A.M. Best Cites 15 P/C Insurers as Financially Impaired in 2006

March 27, 2007

Seventeen U.S. insurance companies became financially impaired in 2006, despite a respite for property/casualty insurers from two consecutive turbulent hurricane seasons and more diversified asset portfolios among life/health insurers.

That is according to two new A.M. Best Co. special reports, “2007 Annual U.S. Life/Health Impairments” and “2007 Annual U.S. Property/Casualty Impairments.”

The property/casualty report found 15 insurers in those lines of business became impaired last year, a rate of 1-in-233 companies.

While any impairment can be a hardship to policyholders and employees, 2006’s impairment rate is half the historical rate of the past 38 years. So far in 2007, A.M. Best has identified one public impairment: Vanguard Fire & Casualty Co. Florida; regulators placed that company in rehabilitation in January. Vanguard Fire & Casualty was never rated by A.M. Best.

The majority of last year’s impaired property/casualty companies were affiliated with either Poe Financial Group or Vesta Insurance Group.

Of the two life/health companies identified as impaired in 2006, one is a known confidential supervision. The other impairment is Security General Life Insurance Co., which was issued a cease-and-desist order by the Oklahoma Insurance Department last September. It was placed in rehabilitation in November. The company was not rated by A.M. Best at the time of impairment. 2006’s impairment rate of 1-in-769 life/health companies continues a seven-year trend of below-average impairment rates.
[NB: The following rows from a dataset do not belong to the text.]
(* ===== verification/CloudCredentials.v ===== *)
(** * CloudCredentials: the keys a user stored, one record each
    ([crates/susi-vendor-models/src/cloud_credentials.rs])

    The store is the directory [cloud-credentials], by the stem of each [.json] file.  A file
    is its length and the record it parses to.  SHA-256 and serde_json are arguments: [digest]
    is the hexadecimal digest of the bytes, [file_len] the length of an encoded record, and
    [reread] what a figure written to JSON reads back as.  Whether the lock was had and whether
    the file operation went well are arguments of a call. *)

From S2P Require Import Prelude Text.
From Stdlib Require Import Ascii SpecFloat.

Local Open Scope string_scope.
Local Open Scope list_scope.
Local Open Scope N_scope.
Local Open Scope susi_scope.

Record Credential : Type := mkCredential {
  id : string;
  vendor_env : string;
  key : string;
  max_budget_usd : option spec_float;
  current_spend_usd : option spec_float;
  label : option string;
  encrypted : option bool;
}.
Record File : Type := mkFile {
  len : N;
  parsed : option Credential;
}.
Notation Dir := (gmap string File).

(** [mask_key]; [None]: an index that is not a character boundary panics. *)
Definition boundary (s : string) : bool :=
  match s with EmptyString => true | String c _ => negb ((128 <=? nat_of_ascii c)%nat && (nat_of_ascii c <=? 191)%nat) end.
Fixpoint drop_bytes (n : nat) (s : string) : string :=
  match n, s with S n', String _ s' => drop_bytes n' s' | _, _ => s end.
Definition mask_key (c : Credential) : option string :=
  let k := trim (key c) in
  if (String.length k <=? 8)%nat then Some "***"
  else
    let tail := drop_bytes (String.length k - 4) k in
    if boundary (drop_bytes 4 k) && boundary tail then Some (take_chars 4 k +:+ "..." +:+ tail) else None.

Definition is_budget_exceeded (c : Credential) : bool :=
  match max_budget_usd c, current_spend_usd c with
  | Some m, Some s => SFleb m s
  | _, _ => false
  end.

Inductive StoreError : Type :=
| InvalidCredential
| LockUnavailable
| Full
| Io
| InventoryLimit
| InvalidInventory
| NegativeSpend
| NotFound
| InvalidRecord
| InvalidId.

(** [char::is_control]: C0, DEL, and C1, which is two bytes of UTF-8. *)
Fixpoint has_control (s : string) : bool :=
  match s with
  | EmptyString => false
  | String c s' =>
      (nat_of_ascii c <? 32)%nat || (nat_of_ascii c =? 127)%nat
      || match s' with
         | String d _ => (nat_of_ascii c =? 194)%nat && (128 <=? nat_of_ascii d)%nat && (nat_of_ascii d <=? 159)%nat
         | EmptyString => false
         end
      || has_control s'
  end.
Definition name_char (c : ascii) : bool := is_ascii_alphanumeric c || Ascii.eqb c "_".
Definition hex_char (c : ascii) : bool := is_digit c || is_between "a" "f" c || is_between "A" "F" c.
Definition is_digest (s : string) : bool := (String.length s =? 64)%nat && all_chars hex_char s.

Definition accepts (vendor_env key : string) : bool :=
  negb ((key =? "")%string || (8192 <? N.of_nat (String.length key)) || has_control key
        || (vendor_env =? "")%string || (128 <? N.of_nat (String.length vendor_env))
        || negb (all_chars name_char vendor_env)).

Definition CAPACITY : N := 1024.
Definition MAX_RECORD : N := 16 * 1024.

Section Store.
Context (digest : string -> string) (file_len : Credential -> N) (reread : spec_float -> option spec_float).

(** The record of a key; the byte 0 keeps the name apart from the key. *)
Definition id_of (vendor_env key : string) : string := digest (vendor_env +:+ String (byte 0) key).

(** A record after it was written and read back. *)
Definition written (c : Credential) : File :=
  mkFile (file_len c)
    (Some (mkCredential (id c) (vendor_env c) (key c) (max_budget_usd c ≫= reread)
             (current_spend_usd c ≫= reread) (label c) (encrypted c))).

Definition save_with_options (lock read write : bool) (dir : Dir) (vendor_env key : string)
    (max_budget_usd : option spec_float) (label : option string) : result (Dir * string) StoreError :=
  if negb (accepts vendor_env key) then Err InvalidCredential
  else if negb lock then Err LockUnavailable
  else
    let i := id_of vendor_env key in
    match dir !! i with
    | None =>
        if negb read then Err Io
        else if CAPACITY <=? N.of_nat (size dir) then Err Full
        else if negb write then Err Io
        else Ok (<[i := written (mkCredential i vendor_env key max_budget_usd (Some (S754_zero false)) label (Some false))]> dir, i)
    | Some f =>
        let existing := if read then parsed f ≫= current_spend_usd else None in
        if negb write then Err Io
        else Ok (<[i := written (mkCredential i vendor_env key max_budget_usd
                                   (Some (default (S754_zero false) existing)) label (Some false))]> dir, i)
    end.
Definition save (lock read write : bool) (dir : Dir) (vendor_env key : string) : result (Dir * string) StoreError :=
  save_with_options lock read write dir vendor_env key None None.

(** [list_all], on the files in the order the system lists them. *)
Fixpoint read_all (files : list (string * File)) (records : list Credential) : result (list Credential) StoreError :=
  match files with
  | [] => Ok records
  | (_, f) :: rest =>
      if (CAPACITY <=? N.of_nat (length records)) || (MAX_RECORD <? len f) then Err InventoryLimit
      else match parsed f with
           | None => Err InvalidInventory
           | Some c => read_all rest (records ++ [c])
           end
  end.
Definition id_le (a b : Credential) : Prop := String.le (id a) (id b).
#[local] Instance id_le_dec : RelDecision id_le.
Proof. intros a b. unfold id_le. apply _. Defined.
Definition list_all (files : list (string * File)) : result (list Credential) StoreError :=
  let? records := read_all files [] in Ok (merge_sort id_le records).
Definition listed (files : list (string * File)) (v : string) : result (list Credential) StoreError :=
  let? all := list_all files in Ok (List.filter (fun c => (vendor_env c =? v)%string) all).

Definition get_by_id (read : bool) (dir : Dir) (i : string) : result (option Credential) StoreError :=
  match dir !! i with
  | None => Ok None
  | Some f => if negb read then Err Io else match parsed f with Some c => Ok (Some c) | None => Err InvalidRecord end
  end.

Definition record_spend (lock read write : bool) (dir : Dir) (i : string) (amount_usd : spec_float) :
    result (Dir * spec_float) StoreError :=
  if SFltb amount_usd (S754_zero false) then Err NegativeSpend
  else if negb lock then Err LockUnavailable
  else match dir !! i with
  | None => Err NotFound
  | Some f =>
      if negb read then Err Io
      else match parsed f with
      | None => Err InvalidRecord
      | Some c =>
          let new_spend := SFadd 53 1024 (default (S754_zero false) (current_spend_usd c)) amount_usd in
          if negb write then Err Io
          else Ok (<[i := written (mkCredential (id c) (vendor_env c) (key c) (max_budget_usd c) (Some new_spend) (label c) (encrypted c))]> dir,
                   new_spend)
      end
  end.

(** The loop of [remove_vendor] returns at the first record whose identifier is not a digest;
    a file that is not removed ([gone]) is not reported. *)
Fixpoint remove_each (gone : string -> bool) (l : list Credential) (dir : Dir) : Dir * option StoreError :=
  match l with
  | [] => (dir, None)
  | c :: rest =>
      if negb (is_digest (id c)) then (dir, Some InvalidId)
      else remove_each gone rest (if gone (id c) then base.delete (id c) dir else dir)
  end.
Definition remove_vendor (lock : bool) (gone : string -> bool) (files : list (string * File)) (dir : Dir) (v : string) :
    Dir * option StoreError :=
  if negb lock then (dir, Some LockUnavailable)
  else match listed files v with
       | Err e => (dir, Some e)
       | Ok l => remove_each gone l dir
       end.
Definition remove_by_id (lock write : bool) (dir : Dir) (i : string) : result Dir StoreError :=
  if negb (is_digest i) then Err InvalidId
  else if negb lock then Err LockUnavailable
  else match dir !! i with
       | None => Ok dir
       | Some _ => if write then Ok (base.delete i dir) else Err Io
       end.
Definition cli_keys_remove (lock write : bool) (gone : string -> bool) (files : list (string * File)) (dir : Dir) (target : string) :
    Dir * option StoreError :=
  if is_digest target then match remove_by_id lock write dir target with Ok d => (d, None) | Err e => (dir, Some e) end
  else remove_vendor lock gone files dir target.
“We have a circumstance with confidential supervision,” said John Williams, senior business analyst at A.M. Best. “The states take action to try to prevent problems for companies that they see in financial trouble. We picked up three additional impairments for 2005 and there’s a fair shot that you’ll see a fair jump in the 2006 numbers as we go forward—enough that they won’t be the lowest numbers on record.”
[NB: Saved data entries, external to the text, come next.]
(* ===== verification/KeyFile.v ===== *)
(** * KeyFile: the file of cloud API keys and what writes it
    ([crates/susi-config/src/cloud_env.rs], [key_rotation.rs],
    [crates/susi-vendor-models/src/cloud.rs], [upsert_cloud_budget_env] of
    [crates/susi-daemon/src/provider_ops.rs])

    [cloud.env] is read as text; a file that is not UTF-8 reads as none.  The host is that file
    with its mode, the staging file of a rotation, the ages, the quarantine flags by vendor, and
    the credential store of [CloudCredentials].  How each file operation went is an argument.
    The vendors are the catalogue of the active pack.  [join("\n")] with the line end after it
    is the lines each followed by one.  Only Unix modes are modelled. *)

From stdpp Require Import pretty.
From Stdlib Require Import Ascii.
From S2P Require Import Prelude Text CloudCredentials.

Local Open Scope string_scope.
Local Open Scope list_scope.
Local Open Scope N_scope.
Local Open Scope susi_scope.

(** ** Reading *)

(** [str::lines]. *)
Fixpoint split_inclusive (s : string) : list string :=
  match s with
  | EmptyString => []
  | String c s' =>
      if Ascii.eqb c LF then String LF EmptyString :: split_inclusive s'
      else match split_inclusive s' with
           | [] => [String c EmptyString]
           | p :: rest => String c p :: rest
           end
  end.
Definition line_body (p : string) : string :=
  match strip_suffix (String LF EmptyString) p with
  | None => p
  | Some l => default l (strip_suffix (String CR EmptyString) l)
  end.
Definition lines (s : string) : list string := line_body <$> split_inclusive s.

Fixpoint split_once (c : ascii) (s : string) : option (string * string) :=
  match s with
  | EmptyString => None
  | String a s' => if Ascii.eqb a c then Some (EmptyString, s') else (fun '(x, y) => (String a x, y)) <$> split_once c s'
  end.
Definition has_white_space (s : string) : bool := existsb (fun w => contains w s) white_space.
Definition QUOTE : ascii := "'"%char.
Definition DQUOTE : ascii := ascii_of_nat 34.
Definition HASH : ascii := "#"%char.
Definition EXPORT : string := "export ".

Definition parse_env_value (raw : string) : option string :=
  match trim raw with
  | EmptyString => None
  | String q rest =>
      let value := if Ascii.eqb q QUOTE || Ascii.eqb q DQUOTE then strip_suffix (String q EmptyString) rest
                   else Some (String q rest) in
      match value with Some EmptyString => None | v => v end
  end.

(** The name a line sets, as the writers find it. *)
Definition unexported (s : string) : string := default s (strip_prefix EXPORT s).
Definition setting_name (raw : string) : option string :=
  (fun '(k, _) => trim k) <$> split_once equals (unexported (trim raw)).

(** The body of the loop of [parse_env_file]. *)
Definition read_setting (raw : string) : option (string * string) :=
  let line := trim raw in
  if (line =? "")%string || starts_with (String HASH EmptyString) line then None
  else match split_once equals (trim (unexported line)) with
       | None => None
       | Some (k, v) =>
           let k := trim k in
           if (k =? "")%string || has_white_space k then None else (fun v => (k, v)) <$> parse_env_value v
       end.
Definition parse_env_file (content : string) : list (string * string) := omap read_setting (lines content).

(** ** The host *)

Record EnvFile : Type := mkEnv {
  text : option string;
  mode : N;
}.
(** [KeyAges]; [None] inside is a file that is unreadable or corrupt. *)
Definition AgesFile : Type := option (option (gmap string N)).
Record Host : Type := mkHost {
  env : option EnvFile;
  staging : option EnvFile;
  ages : AgesFile;
  flags : gset string;
  creds : gmap string File;
}.
Definition read_env (h : Host) : string := default "" (env h ≫= text).
Definition entries (h : Host) : list (string * string) := parse_env_file (read_env h).
Definition OWNER_ONLY : N := 6 * 64.
Definition ANYONE : N := 6 * 64 + 6 * 8 + 6.

Definition with_env (h : Host) (body : string) : Host :=
  mkHost (Some (mkEnv (Some body) OWNER_ONLY)) (staging h) (ages h) (flags h) (creds h).
Definition with_creds (h : Host) (c : gmap string File) : Host := mkHost (env h) (staging h) (ages h) (flags h) c.

(** [lines.join("\n") + "\n"], of at least one line. *)
Fixpoint unlines (ls : list string) : string :=
  match ls with [] => EmptyString | l :: rest => l +:+ String LF (unlines rest) end.

(** The writers look for a name with an equality of their own, and put [line] for each. *)
Definition sets (same : string -> string -> bool) (name raw : string) : bool :=
  match setting_name raw with Some k => same k name | None => false end.
Definition replaced (same : string -> string -> bool) (name line : string) (ls : list string) : list string :=
  (fun raw => if sets same name raw then line else raw) <$> ls.

(** ** Ages *)

Definition DEFAULT_MAX_AGE_DAYS : N := 90.
Definition load_ages (a : AgesFile) : option (gmap string N) := match a with None => Some ∅ | Some m => m end.
Definition stamp (m : gmap string N) (key : string) (now : N) : gmap string N := <[key := now]> m.
Definition age_days (m : gmap string N) (key : string) (now : N) : option N := (fun set => (now - set) / 86400) <$> m !! key.

Record KeyStatus : Type := mkStatus {
  ks_key : string;
  set_unix : option N;
  ks_age_days : option N;
  needs_rotation : bool;
}.
Definition key_statuses (env_text : string) (m : gmap string N) (now max_age_days : N) : list KeyStatus :=
  (fun '(k, _) =>
     let age := age_days m k now in
     mkStatus k (m !! k) age (match age with Some d => max_age_days <? d | None => false end)) <$> parse_env_file env_text.
Definition format_status (s : KeyStatus) : string :=
  ks_key s +:+ "  set " +:+ match ks_age_days s with Some d => pretty d | None => "?" end +:+ "d ago"
  +:+ (if needs_rotation s then "  <- ROTATE (key older than policy)" else "") +:+ String LF EmptyString.
Definition format_keys_list (l : list KeyStatus) : string := foldr (fun s out => format_status s +:+ out) "" l.

(** ** Rotation *)

Inductive KeyError : Type :=
| NotSet
| IoError
| CorruptAges
| EmptyKey
| ControlCharacters
| UnclosedQuote
| EmptyVendor
| InvalidName
| NotRegistered
| Store (e : StoreError).

(** How the file operations of a rotation go: [Some torn] is a write that fails and leaves
    [torn] behind. *)
Record Outcome : Type := mkOutcome {
  staged : option (option EnvFile);
  renamed : bool;
  ages_saved : option AgesFile;
  flag_removed : bool;
}.
Definition all_well : Outcome := mkOutcome None true None true.
(** [fs::write]: a file that exists keeps its mode. *)
Definition plain_write (umask : N) (old : option EnvFile) (body : string) : EnvFile :=
  mkEnv (Some body) (match old with Some f => mode f | None => N.ldiff ANYONE umask end).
“What we found with most of these companies, both in property/casualty and in life/health, the impaired companies and those that became impaired either had vulnerable A.M. Best ratings, or were not rated at all by A.M. Best,” said Williams.

A.M. Best designates an insurer financially impaired as of the first official regulatory action taken by an insurance department. That marks the point when an insurer’s ability to conduct normal insurance operations is adversely affected, capital and surplus have been deemed inadequate to meet legal requirements, or the company’s general financial condition has triggered regulatory concern.

The financially impaired companies identified in these studies might not technically have been declared insolvent. The definition of financially impaired is broader than that of a Best’s Rating of E (under regulatory supervision), which is assigned only when an insurer is no longer allowed to conduct normal ongoing insurance operations.